***** Recorded information *****
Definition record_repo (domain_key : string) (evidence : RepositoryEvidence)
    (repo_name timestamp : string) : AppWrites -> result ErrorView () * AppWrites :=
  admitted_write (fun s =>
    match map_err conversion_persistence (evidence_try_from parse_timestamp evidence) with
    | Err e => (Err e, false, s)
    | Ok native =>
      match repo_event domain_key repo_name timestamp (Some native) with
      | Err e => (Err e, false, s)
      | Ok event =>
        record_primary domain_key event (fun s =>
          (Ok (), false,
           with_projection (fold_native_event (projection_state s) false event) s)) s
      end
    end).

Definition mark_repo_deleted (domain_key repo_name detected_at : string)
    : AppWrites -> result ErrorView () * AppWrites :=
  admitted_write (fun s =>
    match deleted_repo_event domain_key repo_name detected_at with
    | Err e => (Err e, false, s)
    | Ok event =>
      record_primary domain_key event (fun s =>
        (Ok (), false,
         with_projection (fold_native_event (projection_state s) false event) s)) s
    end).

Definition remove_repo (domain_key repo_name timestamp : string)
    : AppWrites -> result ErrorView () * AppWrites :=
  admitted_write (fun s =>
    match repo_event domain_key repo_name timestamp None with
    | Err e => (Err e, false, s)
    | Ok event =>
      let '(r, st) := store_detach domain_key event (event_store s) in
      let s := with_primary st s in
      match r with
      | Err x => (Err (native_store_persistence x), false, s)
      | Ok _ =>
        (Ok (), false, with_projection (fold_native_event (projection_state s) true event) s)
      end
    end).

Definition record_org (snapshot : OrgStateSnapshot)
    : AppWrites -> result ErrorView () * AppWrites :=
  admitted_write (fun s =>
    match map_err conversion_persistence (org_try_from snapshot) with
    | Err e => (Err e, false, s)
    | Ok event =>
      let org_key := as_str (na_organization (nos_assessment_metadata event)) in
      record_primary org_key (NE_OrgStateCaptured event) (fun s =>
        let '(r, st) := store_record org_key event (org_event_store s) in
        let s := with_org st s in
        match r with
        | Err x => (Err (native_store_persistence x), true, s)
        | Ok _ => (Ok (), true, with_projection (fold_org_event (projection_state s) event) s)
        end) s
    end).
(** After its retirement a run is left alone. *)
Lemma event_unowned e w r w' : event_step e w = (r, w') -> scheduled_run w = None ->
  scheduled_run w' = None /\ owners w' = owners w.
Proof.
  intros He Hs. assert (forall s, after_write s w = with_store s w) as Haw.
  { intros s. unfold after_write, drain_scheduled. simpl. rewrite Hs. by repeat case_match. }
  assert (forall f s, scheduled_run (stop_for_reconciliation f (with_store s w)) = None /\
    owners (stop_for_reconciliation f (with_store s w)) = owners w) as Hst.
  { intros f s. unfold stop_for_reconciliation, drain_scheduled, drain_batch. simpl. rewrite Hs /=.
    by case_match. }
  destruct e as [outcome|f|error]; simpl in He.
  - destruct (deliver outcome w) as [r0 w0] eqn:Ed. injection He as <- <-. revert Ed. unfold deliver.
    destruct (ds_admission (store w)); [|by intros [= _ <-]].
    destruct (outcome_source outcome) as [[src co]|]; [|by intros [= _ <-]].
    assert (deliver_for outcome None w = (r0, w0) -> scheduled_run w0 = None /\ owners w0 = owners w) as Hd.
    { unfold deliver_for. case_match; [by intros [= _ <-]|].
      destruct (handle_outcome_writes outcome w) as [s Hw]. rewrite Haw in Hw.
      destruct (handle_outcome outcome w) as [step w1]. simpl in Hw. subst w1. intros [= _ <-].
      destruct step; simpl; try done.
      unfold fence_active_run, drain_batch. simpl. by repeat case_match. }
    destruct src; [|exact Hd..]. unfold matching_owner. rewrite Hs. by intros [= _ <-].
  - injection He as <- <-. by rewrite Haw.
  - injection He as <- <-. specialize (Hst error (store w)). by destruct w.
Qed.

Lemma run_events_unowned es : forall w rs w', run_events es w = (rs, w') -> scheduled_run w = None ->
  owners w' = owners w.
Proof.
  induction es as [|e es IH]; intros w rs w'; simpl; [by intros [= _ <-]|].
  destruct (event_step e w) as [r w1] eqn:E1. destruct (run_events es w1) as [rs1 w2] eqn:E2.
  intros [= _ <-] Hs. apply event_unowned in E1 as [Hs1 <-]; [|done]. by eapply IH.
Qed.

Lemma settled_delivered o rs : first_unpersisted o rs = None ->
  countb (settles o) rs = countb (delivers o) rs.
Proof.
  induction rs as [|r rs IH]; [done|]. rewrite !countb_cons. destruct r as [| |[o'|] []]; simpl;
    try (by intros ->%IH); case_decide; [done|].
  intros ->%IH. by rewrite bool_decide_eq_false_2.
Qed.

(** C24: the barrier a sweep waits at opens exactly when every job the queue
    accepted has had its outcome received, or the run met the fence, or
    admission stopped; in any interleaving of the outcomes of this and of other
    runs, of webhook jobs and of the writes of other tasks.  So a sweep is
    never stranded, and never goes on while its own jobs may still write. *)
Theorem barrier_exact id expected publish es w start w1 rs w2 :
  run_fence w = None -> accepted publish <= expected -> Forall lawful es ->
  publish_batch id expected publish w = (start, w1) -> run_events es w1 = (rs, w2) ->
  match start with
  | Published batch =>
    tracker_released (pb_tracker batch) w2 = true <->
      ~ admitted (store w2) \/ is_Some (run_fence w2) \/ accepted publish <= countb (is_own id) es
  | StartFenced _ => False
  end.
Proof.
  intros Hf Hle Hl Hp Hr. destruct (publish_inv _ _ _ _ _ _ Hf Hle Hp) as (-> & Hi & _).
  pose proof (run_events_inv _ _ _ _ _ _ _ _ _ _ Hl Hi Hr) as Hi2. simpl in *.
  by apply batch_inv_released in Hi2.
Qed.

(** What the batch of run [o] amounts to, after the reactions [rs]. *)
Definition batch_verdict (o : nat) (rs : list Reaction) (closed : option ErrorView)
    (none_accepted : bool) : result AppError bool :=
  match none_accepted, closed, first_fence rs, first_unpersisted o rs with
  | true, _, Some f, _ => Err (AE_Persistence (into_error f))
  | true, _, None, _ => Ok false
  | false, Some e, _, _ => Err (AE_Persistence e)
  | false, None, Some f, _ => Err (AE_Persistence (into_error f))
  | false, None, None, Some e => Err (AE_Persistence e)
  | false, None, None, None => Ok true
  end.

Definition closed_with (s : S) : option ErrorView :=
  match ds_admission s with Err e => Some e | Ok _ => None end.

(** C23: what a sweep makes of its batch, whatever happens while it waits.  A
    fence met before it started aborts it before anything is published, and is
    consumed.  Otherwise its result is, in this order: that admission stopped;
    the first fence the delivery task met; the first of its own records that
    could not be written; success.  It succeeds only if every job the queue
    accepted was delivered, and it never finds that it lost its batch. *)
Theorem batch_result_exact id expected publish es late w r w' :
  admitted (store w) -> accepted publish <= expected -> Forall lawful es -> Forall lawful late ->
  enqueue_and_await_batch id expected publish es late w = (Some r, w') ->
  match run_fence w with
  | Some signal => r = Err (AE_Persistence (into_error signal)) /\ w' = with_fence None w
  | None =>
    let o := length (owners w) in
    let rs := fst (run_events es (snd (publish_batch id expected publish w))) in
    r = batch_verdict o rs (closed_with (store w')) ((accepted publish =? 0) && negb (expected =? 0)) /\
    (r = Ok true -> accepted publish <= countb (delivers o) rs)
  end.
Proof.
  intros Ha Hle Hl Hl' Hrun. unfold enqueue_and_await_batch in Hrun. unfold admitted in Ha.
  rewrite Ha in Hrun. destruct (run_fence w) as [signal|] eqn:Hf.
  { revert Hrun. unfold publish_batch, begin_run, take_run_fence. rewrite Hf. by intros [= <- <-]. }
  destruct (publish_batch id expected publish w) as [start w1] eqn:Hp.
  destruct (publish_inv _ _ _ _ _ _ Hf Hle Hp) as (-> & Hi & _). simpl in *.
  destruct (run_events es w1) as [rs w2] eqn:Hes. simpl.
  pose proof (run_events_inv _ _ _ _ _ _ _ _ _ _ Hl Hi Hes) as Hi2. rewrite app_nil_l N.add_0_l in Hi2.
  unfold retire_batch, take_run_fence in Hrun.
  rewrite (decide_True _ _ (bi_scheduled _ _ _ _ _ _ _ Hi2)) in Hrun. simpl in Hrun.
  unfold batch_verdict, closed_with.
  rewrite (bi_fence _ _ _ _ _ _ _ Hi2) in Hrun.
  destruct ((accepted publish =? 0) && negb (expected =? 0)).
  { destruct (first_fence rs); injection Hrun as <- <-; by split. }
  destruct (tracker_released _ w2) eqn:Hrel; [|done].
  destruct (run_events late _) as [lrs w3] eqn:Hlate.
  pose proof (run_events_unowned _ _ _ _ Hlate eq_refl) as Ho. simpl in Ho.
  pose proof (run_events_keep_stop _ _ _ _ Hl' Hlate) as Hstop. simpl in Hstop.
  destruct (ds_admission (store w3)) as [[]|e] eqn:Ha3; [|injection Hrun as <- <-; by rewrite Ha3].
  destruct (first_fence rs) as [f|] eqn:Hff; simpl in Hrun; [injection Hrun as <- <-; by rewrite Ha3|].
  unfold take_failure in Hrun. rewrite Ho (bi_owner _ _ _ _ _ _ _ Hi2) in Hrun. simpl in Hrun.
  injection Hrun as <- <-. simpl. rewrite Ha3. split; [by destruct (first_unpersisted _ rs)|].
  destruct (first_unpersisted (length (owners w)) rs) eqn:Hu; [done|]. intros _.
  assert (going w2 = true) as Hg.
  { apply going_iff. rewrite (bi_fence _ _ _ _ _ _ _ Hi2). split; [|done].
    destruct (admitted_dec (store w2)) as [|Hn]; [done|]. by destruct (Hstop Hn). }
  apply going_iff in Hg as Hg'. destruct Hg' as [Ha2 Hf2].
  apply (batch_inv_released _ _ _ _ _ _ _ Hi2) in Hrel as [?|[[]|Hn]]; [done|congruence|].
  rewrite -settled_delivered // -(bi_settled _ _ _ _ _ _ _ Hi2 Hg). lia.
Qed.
*****
***** Recorded information *****
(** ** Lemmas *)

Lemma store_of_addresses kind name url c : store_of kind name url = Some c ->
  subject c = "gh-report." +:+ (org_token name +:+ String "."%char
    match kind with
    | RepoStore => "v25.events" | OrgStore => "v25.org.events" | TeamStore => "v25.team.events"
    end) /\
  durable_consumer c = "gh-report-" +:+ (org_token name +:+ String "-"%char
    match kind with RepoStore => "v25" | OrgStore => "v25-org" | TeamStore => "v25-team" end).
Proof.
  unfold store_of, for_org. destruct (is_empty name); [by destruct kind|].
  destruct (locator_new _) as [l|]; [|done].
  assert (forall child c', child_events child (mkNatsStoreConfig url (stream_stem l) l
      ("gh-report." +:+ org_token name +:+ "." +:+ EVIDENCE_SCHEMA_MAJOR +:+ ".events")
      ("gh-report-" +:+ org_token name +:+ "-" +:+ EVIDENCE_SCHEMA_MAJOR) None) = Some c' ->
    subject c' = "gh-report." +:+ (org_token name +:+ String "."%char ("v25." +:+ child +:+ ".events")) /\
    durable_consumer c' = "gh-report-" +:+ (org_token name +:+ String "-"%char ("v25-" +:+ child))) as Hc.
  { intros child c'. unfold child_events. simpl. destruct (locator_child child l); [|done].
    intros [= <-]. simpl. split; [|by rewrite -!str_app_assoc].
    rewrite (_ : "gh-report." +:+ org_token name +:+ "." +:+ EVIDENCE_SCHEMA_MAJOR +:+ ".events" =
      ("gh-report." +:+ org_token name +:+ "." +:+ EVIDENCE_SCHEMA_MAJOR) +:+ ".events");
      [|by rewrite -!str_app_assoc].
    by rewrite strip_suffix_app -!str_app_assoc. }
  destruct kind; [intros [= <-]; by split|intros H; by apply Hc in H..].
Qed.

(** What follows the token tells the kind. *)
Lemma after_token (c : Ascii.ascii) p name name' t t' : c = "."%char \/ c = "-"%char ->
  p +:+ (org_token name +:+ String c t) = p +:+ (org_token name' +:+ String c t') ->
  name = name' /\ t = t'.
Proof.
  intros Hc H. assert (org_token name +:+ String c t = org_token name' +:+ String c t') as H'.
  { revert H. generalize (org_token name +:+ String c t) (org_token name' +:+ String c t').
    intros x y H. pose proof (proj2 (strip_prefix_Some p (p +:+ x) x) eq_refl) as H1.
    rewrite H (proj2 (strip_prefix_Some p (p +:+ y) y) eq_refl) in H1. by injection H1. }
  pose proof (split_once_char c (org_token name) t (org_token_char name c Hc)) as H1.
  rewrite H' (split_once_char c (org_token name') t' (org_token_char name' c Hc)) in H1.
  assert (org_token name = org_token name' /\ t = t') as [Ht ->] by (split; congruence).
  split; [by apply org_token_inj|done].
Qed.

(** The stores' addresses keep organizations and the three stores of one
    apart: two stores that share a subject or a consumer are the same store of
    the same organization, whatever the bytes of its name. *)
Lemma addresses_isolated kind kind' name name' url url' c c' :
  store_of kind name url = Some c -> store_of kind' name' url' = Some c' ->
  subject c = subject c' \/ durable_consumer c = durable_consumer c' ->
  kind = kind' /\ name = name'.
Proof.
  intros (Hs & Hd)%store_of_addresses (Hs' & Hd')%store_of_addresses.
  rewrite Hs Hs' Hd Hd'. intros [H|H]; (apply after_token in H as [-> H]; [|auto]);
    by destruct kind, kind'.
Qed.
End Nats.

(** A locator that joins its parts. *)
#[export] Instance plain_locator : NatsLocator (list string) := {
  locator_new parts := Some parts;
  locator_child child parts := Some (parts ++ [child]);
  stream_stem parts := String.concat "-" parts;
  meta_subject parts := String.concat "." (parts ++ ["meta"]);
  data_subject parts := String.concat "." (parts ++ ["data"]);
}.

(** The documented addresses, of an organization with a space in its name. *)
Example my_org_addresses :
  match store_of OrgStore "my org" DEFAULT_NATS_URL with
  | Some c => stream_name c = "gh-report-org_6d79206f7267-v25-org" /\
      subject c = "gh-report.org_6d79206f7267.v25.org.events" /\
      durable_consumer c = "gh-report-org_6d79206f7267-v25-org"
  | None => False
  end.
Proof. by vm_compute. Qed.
*****
***** Recorded information *****
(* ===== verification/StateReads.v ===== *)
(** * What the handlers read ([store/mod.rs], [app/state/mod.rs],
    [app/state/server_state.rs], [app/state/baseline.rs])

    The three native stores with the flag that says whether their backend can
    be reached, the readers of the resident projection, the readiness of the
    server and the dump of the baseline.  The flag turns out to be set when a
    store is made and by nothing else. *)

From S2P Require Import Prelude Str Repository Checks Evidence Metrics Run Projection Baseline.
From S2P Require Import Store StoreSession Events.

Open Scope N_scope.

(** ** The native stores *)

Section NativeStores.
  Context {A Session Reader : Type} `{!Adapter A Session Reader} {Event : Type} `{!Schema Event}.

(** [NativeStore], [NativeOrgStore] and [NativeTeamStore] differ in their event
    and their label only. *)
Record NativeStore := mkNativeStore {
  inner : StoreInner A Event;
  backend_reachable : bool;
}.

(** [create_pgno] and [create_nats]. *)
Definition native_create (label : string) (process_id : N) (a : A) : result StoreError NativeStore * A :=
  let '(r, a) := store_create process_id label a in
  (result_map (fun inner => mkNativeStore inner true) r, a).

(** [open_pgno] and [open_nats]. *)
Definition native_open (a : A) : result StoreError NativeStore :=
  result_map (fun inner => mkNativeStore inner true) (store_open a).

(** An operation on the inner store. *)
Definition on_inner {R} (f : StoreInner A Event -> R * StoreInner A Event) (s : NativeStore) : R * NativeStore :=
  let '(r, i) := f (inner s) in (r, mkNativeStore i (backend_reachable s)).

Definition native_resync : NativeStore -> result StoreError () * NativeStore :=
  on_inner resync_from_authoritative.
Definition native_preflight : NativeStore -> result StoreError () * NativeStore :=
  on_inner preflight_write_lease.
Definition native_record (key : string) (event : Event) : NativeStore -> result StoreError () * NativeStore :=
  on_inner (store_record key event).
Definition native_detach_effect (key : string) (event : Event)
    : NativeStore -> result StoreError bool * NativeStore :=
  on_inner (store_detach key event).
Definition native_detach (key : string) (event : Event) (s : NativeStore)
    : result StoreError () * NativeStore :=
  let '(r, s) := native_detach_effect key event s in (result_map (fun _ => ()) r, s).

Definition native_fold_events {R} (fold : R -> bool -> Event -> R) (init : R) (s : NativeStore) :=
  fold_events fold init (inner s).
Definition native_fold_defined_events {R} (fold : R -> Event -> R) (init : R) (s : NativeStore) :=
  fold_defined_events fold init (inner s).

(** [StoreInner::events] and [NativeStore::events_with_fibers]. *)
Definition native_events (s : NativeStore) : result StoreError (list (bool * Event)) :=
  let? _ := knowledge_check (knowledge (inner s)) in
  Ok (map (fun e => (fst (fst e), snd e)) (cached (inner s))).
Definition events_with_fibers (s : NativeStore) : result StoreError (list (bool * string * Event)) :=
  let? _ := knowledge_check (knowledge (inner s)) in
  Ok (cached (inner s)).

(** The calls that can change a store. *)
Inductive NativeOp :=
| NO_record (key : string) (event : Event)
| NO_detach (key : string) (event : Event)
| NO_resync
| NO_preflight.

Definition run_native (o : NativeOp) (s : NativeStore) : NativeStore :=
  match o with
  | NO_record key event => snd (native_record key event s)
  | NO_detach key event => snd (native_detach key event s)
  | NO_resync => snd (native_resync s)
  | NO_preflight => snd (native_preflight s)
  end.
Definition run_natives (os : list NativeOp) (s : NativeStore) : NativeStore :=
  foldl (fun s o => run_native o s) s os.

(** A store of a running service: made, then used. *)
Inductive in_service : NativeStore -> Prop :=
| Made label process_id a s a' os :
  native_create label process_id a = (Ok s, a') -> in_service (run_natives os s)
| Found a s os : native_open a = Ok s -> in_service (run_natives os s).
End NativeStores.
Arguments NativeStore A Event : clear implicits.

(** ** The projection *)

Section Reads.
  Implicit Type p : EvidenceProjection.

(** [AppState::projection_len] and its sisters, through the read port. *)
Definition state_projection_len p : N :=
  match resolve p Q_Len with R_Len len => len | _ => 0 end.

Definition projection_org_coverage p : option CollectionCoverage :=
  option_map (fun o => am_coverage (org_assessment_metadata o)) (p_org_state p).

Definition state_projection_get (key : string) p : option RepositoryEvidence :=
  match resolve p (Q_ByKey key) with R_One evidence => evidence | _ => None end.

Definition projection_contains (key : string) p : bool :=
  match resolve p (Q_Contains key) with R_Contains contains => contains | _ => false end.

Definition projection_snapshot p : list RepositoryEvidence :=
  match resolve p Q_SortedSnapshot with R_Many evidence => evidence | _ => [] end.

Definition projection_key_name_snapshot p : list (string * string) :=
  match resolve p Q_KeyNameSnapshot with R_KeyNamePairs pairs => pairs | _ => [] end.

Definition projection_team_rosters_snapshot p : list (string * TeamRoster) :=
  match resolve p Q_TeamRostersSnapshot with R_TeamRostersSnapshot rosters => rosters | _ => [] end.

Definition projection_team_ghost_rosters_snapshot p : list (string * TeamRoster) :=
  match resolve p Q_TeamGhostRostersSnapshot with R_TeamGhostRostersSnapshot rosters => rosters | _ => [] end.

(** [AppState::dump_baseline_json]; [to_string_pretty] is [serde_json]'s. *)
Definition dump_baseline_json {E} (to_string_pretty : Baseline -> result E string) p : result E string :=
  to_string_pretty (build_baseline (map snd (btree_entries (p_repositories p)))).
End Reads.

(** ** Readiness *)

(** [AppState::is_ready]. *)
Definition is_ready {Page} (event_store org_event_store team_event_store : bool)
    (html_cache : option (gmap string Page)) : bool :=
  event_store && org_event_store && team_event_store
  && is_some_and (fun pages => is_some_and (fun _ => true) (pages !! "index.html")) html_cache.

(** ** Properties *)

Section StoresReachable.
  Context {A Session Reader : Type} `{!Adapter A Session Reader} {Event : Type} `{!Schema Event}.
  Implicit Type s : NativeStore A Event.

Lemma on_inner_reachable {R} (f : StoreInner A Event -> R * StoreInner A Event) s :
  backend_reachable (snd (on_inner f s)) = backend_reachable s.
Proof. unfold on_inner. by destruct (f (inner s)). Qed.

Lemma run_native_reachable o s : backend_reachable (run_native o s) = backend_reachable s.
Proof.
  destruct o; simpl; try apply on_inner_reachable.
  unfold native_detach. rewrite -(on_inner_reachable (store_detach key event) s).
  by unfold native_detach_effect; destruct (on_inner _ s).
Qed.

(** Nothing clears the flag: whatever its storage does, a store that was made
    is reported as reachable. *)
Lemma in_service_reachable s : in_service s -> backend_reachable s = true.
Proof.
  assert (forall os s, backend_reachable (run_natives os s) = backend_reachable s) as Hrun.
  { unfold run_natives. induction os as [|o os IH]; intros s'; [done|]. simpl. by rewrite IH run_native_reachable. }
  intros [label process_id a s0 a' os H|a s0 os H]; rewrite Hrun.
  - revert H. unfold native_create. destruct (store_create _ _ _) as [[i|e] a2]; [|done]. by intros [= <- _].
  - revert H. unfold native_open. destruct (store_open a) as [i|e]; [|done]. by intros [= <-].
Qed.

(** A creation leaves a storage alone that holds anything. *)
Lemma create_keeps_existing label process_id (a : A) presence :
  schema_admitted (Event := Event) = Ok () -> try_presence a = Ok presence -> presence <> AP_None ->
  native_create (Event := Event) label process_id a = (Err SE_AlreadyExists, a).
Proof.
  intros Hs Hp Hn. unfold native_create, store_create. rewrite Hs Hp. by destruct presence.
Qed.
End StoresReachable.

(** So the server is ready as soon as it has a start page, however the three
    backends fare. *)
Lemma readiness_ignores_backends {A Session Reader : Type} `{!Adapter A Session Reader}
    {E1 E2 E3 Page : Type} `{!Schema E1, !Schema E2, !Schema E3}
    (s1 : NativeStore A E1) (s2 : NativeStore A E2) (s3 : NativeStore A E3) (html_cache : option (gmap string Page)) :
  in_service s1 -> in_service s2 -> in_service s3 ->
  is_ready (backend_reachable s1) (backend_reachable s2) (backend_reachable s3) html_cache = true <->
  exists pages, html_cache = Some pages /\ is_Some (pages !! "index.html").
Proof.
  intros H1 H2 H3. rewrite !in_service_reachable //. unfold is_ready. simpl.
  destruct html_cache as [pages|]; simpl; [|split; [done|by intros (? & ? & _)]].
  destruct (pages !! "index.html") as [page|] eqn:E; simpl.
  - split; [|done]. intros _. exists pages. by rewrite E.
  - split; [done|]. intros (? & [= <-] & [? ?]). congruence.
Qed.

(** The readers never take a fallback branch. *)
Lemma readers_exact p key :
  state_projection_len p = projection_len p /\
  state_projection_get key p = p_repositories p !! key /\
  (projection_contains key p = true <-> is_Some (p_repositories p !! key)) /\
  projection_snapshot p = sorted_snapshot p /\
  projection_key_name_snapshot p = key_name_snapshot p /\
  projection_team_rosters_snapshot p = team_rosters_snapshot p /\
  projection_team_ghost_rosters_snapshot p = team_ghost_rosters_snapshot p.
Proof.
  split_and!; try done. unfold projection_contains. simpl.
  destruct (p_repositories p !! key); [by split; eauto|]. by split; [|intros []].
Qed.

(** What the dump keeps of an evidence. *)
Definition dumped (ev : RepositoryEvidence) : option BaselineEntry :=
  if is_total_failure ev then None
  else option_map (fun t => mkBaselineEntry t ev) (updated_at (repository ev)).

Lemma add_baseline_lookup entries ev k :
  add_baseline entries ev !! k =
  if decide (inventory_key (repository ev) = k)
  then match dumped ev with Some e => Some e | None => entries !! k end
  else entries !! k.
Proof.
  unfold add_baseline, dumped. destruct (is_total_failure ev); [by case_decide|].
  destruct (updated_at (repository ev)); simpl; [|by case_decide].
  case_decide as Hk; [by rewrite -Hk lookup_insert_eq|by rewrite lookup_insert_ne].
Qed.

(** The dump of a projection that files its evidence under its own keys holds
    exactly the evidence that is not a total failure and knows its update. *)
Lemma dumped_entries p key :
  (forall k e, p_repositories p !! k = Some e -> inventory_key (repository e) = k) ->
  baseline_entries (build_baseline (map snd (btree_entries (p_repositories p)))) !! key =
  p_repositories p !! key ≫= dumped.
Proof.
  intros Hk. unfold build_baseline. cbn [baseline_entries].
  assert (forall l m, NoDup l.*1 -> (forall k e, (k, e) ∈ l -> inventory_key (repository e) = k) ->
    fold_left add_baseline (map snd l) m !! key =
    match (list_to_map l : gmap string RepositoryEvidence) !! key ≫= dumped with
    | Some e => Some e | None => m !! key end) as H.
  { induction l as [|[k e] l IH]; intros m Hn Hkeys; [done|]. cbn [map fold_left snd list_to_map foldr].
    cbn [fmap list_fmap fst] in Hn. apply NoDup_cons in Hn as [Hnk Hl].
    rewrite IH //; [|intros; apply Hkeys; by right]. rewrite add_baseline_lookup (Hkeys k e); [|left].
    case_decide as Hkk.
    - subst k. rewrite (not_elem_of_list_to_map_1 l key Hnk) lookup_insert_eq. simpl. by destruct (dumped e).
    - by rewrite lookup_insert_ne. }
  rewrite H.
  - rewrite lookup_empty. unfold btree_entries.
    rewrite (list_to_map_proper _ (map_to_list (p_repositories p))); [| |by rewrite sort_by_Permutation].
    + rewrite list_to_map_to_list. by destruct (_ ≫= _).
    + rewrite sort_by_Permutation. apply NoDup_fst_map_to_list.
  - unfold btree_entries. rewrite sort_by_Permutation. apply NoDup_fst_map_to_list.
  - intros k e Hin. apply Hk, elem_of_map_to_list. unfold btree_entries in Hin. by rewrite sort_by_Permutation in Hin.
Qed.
*****
*Requirement*:
Write out every line from the data above that includes "alone".

*Solved problem*:
(** After its retirement a run is left alone. *)
(** A creation leaves a storage alone that holds anything. *)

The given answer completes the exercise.